**Source material**
· · ·
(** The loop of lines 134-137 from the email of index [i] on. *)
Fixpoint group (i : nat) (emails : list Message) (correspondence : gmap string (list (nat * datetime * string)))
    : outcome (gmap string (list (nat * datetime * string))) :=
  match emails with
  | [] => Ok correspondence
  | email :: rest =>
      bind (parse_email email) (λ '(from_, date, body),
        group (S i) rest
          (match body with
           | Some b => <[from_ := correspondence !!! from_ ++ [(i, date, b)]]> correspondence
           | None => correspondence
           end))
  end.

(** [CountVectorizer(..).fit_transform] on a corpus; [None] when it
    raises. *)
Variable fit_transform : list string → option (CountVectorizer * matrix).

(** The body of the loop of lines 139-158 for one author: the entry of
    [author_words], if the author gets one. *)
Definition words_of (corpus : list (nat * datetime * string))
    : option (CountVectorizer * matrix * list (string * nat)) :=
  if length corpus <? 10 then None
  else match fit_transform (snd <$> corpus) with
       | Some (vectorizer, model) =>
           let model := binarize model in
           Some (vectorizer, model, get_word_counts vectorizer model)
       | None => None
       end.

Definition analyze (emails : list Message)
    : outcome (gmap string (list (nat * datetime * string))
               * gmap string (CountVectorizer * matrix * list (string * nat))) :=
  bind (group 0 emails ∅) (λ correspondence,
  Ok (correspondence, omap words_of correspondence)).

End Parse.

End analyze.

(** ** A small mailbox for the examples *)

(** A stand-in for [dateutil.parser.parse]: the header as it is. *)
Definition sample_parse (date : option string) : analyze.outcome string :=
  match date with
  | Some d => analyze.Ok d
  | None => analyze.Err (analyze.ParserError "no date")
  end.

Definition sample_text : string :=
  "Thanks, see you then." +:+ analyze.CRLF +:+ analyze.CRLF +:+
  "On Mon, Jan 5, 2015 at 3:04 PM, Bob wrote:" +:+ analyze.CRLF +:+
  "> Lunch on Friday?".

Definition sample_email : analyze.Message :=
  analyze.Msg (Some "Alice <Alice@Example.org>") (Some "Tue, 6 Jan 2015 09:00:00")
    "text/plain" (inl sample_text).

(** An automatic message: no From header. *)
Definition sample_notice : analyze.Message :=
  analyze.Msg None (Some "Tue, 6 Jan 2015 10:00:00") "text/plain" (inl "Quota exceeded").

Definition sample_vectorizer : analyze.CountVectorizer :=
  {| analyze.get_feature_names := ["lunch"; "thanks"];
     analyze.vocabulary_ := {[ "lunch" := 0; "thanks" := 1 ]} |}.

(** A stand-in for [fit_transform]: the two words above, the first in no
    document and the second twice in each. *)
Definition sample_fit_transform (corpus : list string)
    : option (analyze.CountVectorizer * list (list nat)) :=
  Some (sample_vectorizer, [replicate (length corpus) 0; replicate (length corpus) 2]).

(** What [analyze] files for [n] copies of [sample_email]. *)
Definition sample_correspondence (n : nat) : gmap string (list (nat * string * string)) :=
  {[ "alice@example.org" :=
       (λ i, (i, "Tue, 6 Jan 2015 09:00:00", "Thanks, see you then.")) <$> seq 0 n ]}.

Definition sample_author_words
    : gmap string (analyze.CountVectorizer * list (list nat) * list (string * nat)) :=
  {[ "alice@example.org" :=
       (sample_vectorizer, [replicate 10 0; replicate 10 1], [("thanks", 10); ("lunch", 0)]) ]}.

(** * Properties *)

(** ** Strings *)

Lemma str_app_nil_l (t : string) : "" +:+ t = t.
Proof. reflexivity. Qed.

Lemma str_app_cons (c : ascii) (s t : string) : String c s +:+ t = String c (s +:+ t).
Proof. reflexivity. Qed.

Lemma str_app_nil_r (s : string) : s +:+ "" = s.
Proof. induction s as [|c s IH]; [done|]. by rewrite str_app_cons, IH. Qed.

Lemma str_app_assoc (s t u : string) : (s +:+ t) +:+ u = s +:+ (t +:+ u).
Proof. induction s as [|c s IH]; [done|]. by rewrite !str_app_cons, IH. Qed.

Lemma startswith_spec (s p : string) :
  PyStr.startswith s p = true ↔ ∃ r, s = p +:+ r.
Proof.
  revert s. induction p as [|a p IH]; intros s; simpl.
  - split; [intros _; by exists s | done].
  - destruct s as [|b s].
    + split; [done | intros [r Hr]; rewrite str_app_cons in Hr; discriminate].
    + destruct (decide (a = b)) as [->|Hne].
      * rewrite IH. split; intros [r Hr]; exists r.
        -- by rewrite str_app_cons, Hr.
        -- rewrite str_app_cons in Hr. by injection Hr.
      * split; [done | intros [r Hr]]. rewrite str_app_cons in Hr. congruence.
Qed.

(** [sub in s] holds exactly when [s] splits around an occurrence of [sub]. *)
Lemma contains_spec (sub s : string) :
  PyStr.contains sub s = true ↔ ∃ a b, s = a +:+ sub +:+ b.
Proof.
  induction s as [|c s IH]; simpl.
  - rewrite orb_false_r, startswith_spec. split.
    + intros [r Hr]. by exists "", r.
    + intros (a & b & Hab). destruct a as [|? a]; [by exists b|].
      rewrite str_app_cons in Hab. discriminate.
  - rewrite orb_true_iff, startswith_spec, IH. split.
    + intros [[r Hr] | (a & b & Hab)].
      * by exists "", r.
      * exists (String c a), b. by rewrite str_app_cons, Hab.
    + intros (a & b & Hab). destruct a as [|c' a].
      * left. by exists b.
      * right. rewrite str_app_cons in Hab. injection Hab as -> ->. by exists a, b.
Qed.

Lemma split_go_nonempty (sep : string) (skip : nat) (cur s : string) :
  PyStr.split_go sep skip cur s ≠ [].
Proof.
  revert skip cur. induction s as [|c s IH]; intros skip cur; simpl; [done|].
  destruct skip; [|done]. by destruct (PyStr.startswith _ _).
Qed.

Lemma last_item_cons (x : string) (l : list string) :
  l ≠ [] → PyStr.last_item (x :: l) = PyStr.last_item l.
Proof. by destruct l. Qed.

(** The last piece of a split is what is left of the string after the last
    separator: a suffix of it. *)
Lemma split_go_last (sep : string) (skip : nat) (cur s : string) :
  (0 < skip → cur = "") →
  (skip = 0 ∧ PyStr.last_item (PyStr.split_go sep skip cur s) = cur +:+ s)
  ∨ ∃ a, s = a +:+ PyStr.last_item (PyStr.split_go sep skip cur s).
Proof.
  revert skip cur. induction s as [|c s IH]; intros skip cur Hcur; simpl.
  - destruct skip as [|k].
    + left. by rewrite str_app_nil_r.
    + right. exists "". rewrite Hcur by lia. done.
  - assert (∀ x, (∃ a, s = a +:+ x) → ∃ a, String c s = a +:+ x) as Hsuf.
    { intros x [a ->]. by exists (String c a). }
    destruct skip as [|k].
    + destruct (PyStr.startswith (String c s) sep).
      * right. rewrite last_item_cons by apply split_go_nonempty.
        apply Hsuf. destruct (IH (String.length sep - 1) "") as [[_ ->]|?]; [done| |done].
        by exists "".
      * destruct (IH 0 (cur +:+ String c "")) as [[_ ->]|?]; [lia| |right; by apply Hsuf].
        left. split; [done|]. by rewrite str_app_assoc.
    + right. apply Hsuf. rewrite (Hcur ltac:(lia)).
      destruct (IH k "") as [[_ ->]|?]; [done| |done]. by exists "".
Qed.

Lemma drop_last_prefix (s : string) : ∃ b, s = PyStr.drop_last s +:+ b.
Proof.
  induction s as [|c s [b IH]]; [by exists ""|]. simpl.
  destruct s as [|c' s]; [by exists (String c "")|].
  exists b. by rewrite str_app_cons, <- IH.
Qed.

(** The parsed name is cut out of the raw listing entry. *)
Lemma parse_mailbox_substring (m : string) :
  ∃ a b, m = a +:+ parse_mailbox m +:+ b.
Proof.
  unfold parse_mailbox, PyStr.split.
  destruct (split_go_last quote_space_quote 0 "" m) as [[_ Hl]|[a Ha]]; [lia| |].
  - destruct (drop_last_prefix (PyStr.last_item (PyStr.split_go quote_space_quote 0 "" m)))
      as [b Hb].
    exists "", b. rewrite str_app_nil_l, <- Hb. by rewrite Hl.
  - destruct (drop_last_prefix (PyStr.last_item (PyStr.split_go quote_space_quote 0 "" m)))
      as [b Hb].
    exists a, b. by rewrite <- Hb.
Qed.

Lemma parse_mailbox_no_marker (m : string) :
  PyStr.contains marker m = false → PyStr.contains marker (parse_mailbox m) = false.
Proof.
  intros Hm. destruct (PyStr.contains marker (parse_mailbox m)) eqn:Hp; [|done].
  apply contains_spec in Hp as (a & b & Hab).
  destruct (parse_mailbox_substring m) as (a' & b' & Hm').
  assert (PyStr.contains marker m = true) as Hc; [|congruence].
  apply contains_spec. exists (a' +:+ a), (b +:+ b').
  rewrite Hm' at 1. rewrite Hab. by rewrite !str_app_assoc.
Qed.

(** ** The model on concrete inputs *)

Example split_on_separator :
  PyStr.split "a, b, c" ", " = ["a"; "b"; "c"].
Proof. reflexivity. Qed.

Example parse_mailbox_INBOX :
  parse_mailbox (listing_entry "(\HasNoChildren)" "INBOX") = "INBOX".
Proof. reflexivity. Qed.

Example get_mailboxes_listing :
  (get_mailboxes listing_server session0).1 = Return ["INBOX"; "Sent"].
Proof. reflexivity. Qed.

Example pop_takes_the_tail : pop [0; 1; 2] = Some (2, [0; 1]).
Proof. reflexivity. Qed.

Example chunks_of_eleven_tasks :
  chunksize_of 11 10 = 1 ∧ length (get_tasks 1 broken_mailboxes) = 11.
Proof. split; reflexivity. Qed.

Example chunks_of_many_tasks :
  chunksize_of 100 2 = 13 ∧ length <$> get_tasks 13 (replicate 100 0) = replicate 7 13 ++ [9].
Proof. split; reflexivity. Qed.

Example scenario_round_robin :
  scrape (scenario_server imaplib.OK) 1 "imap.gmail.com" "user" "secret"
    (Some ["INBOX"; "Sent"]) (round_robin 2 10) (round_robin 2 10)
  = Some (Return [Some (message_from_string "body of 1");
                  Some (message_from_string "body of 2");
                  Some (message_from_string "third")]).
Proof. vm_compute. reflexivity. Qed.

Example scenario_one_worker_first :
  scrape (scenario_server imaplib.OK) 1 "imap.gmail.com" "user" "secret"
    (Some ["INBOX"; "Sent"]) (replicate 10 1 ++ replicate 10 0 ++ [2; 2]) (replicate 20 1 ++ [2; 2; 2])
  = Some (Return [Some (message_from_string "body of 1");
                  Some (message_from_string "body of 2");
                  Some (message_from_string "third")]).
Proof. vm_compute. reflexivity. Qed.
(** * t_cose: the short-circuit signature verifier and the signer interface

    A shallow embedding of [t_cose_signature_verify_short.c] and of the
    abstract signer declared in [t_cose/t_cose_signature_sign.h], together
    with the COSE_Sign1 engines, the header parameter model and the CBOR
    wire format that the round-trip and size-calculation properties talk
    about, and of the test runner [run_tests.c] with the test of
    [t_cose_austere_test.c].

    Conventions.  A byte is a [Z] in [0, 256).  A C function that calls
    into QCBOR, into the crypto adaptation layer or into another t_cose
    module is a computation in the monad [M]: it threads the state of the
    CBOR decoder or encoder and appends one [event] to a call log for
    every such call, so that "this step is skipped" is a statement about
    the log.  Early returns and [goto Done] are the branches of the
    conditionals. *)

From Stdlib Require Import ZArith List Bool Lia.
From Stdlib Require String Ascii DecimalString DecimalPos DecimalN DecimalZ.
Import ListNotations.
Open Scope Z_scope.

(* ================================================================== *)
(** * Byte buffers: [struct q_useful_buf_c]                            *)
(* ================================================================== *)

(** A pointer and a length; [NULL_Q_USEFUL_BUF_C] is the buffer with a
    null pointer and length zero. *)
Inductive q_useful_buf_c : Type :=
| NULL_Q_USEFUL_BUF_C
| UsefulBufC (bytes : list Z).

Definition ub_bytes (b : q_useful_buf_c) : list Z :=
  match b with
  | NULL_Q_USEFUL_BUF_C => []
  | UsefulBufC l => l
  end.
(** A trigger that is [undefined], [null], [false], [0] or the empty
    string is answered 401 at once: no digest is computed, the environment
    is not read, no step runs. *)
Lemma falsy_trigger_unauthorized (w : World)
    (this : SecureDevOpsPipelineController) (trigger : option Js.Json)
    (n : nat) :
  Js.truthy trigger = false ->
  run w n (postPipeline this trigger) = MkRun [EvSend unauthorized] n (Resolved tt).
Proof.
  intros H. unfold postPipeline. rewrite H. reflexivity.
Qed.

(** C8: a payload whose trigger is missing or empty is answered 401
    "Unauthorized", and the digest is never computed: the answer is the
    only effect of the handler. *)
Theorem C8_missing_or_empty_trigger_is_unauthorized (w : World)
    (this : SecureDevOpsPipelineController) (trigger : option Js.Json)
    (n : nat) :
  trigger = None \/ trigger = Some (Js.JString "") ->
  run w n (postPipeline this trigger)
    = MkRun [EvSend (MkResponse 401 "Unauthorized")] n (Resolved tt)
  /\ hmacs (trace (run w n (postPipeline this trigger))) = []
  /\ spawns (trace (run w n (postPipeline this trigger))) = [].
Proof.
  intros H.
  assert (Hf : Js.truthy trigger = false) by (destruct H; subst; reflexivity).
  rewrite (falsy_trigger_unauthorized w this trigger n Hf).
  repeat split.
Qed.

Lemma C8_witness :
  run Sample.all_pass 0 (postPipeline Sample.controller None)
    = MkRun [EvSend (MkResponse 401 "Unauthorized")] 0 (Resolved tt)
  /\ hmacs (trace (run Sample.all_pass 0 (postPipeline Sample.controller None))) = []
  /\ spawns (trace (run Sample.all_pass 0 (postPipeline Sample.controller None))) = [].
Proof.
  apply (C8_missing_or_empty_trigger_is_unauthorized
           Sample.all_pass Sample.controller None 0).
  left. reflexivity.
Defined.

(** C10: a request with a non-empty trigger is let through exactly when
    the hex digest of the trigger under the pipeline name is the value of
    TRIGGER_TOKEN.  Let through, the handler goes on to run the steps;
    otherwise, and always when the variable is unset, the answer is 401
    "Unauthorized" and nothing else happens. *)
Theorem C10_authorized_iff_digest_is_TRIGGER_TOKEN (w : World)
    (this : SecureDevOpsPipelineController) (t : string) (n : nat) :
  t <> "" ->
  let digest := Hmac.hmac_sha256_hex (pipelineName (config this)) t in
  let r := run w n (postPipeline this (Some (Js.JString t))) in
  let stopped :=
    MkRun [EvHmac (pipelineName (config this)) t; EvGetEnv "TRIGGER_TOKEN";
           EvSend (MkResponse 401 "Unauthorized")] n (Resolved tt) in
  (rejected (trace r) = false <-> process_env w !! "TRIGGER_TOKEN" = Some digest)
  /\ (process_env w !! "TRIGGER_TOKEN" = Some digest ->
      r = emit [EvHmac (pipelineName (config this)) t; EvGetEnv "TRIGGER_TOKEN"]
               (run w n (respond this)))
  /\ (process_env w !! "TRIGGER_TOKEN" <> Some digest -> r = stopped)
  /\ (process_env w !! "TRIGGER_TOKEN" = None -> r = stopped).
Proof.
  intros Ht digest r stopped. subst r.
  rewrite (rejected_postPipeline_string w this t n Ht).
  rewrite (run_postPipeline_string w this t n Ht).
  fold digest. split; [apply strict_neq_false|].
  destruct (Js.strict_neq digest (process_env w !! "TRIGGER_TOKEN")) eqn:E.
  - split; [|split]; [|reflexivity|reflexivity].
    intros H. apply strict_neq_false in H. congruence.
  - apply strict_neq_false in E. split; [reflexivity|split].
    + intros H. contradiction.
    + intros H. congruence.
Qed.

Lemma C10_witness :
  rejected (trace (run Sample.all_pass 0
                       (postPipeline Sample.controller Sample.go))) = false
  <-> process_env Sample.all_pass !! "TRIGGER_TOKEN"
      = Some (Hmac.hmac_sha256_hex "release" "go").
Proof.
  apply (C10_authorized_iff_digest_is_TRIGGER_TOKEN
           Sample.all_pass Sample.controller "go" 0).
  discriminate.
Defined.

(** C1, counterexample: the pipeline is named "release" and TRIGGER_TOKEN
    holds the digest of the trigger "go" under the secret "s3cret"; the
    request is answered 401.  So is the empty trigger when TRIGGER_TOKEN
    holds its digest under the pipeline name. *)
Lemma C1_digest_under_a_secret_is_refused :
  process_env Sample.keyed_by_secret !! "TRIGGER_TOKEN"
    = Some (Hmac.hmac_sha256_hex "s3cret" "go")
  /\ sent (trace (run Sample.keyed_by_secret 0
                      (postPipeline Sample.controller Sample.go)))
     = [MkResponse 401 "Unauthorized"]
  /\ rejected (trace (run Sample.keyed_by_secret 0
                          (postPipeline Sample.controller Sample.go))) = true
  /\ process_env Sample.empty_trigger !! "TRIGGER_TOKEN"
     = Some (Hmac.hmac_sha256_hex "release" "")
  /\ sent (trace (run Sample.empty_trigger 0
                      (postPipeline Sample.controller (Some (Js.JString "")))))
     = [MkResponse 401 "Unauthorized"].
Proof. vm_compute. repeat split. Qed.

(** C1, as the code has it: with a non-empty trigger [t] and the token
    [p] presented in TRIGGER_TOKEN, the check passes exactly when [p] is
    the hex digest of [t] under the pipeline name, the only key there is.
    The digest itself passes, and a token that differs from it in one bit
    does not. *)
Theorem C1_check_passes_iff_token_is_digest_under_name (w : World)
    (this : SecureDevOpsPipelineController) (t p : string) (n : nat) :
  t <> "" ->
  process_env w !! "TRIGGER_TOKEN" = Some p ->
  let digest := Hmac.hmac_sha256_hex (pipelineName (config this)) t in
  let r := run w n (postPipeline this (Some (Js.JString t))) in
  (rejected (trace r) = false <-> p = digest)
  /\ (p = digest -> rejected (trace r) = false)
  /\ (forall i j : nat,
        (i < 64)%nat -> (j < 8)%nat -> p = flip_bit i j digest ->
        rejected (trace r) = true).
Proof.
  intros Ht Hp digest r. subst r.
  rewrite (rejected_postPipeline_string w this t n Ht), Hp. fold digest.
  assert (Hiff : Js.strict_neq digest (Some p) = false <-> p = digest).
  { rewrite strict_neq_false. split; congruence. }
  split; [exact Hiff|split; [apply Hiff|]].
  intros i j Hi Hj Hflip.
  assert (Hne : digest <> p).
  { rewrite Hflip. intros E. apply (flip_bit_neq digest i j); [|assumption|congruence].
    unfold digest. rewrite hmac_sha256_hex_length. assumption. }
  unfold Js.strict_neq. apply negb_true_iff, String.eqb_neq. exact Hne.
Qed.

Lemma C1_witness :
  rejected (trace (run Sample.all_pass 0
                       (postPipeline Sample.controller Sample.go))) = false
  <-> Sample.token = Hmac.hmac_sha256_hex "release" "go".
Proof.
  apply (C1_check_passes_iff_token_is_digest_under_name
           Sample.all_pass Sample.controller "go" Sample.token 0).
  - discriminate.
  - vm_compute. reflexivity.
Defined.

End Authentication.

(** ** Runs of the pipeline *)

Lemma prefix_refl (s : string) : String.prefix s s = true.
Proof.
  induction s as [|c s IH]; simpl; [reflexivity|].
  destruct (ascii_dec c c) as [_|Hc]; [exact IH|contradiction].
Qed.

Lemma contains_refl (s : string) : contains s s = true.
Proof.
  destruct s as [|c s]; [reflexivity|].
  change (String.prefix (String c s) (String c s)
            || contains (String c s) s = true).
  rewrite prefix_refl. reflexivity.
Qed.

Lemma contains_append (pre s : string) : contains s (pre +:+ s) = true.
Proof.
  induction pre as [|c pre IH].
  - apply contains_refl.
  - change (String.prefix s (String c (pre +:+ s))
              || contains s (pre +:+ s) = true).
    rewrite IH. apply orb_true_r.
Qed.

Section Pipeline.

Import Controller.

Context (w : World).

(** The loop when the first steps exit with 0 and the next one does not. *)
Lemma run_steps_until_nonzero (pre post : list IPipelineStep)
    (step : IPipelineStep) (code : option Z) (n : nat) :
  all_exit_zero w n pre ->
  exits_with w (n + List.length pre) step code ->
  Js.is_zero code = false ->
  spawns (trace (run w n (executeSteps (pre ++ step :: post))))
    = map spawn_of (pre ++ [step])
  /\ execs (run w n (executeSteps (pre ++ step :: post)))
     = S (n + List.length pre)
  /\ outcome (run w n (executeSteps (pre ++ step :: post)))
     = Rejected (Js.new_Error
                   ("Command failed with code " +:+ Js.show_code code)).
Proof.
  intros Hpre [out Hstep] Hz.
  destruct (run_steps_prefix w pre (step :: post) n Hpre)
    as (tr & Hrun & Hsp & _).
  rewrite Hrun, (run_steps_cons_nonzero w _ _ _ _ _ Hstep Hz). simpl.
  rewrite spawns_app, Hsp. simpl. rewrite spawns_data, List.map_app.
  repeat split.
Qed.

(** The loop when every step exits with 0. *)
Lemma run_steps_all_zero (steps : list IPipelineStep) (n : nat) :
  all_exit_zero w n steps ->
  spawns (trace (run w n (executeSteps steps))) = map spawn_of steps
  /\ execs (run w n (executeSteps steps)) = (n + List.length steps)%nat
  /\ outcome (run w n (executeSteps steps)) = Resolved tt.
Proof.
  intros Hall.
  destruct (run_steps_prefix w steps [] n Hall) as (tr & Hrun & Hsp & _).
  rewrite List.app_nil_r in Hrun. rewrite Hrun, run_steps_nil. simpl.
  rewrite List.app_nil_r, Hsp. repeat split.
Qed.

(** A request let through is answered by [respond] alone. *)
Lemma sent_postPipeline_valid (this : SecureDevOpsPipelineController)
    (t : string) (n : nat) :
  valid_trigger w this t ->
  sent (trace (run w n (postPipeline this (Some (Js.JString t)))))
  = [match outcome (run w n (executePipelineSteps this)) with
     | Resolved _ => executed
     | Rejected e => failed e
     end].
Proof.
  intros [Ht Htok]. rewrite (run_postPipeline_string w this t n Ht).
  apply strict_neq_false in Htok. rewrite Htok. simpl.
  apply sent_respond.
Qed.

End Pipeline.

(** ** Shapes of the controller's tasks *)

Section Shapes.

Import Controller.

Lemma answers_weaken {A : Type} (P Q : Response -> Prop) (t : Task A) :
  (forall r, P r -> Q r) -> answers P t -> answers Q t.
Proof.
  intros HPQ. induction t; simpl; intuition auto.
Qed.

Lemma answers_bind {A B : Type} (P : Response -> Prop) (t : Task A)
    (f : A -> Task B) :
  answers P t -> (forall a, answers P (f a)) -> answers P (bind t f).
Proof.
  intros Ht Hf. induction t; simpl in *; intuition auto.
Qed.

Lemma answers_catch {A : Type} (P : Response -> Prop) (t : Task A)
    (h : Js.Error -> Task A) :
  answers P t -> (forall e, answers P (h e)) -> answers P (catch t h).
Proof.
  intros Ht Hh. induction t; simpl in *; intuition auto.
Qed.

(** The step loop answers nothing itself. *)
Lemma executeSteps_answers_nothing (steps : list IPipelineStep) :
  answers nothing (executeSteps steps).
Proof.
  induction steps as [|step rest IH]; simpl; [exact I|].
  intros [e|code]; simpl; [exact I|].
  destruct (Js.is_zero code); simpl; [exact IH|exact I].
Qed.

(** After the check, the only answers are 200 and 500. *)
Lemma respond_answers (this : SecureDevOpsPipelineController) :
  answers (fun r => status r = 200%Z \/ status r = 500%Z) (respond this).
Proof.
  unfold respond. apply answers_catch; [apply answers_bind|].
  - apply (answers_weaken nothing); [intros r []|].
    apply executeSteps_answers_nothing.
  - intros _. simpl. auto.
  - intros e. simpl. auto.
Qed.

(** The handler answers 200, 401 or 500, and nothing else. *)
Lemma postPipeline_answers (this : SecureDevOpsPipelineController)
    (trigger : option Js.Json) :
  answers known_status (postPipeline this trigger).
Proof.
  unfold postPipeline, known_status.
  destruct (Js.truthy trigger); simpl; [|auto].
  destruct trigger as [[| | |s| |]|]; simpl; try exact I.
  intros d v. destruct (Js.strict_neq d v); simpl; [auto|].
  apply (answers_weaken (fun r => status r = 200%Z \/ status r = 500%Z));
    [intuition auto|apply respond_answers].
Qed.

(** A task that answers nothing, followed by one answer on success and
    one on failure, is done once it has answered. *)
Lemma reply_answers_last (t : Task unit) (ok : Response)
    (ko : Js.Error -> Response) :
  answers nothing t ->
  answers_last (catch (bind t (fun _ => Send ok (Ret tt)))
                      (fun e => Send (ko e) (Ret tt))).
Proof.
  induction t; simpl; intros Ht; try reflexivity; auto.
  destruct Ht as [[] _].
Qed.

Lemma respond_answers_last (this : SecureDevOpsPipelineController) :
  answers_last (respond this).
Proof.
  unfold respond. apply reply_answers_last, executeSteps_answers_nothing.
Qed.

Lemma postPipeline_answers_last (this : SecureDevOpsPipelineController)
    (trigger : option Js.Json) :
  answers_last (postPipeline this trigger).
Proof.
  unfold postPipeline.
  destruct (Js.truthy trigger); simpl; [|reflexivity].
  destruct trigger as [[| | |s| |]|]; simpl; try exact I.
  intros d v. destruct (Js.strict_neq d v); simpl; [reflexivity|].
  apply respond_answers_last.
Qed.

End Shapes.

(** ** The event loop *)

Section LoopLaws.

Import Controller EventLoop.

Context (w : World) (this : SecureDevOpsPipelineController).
· · ·
**Work instruction**
Only a number should be returned: how many lines in the material contain "every"?

**Answer to this problem**
2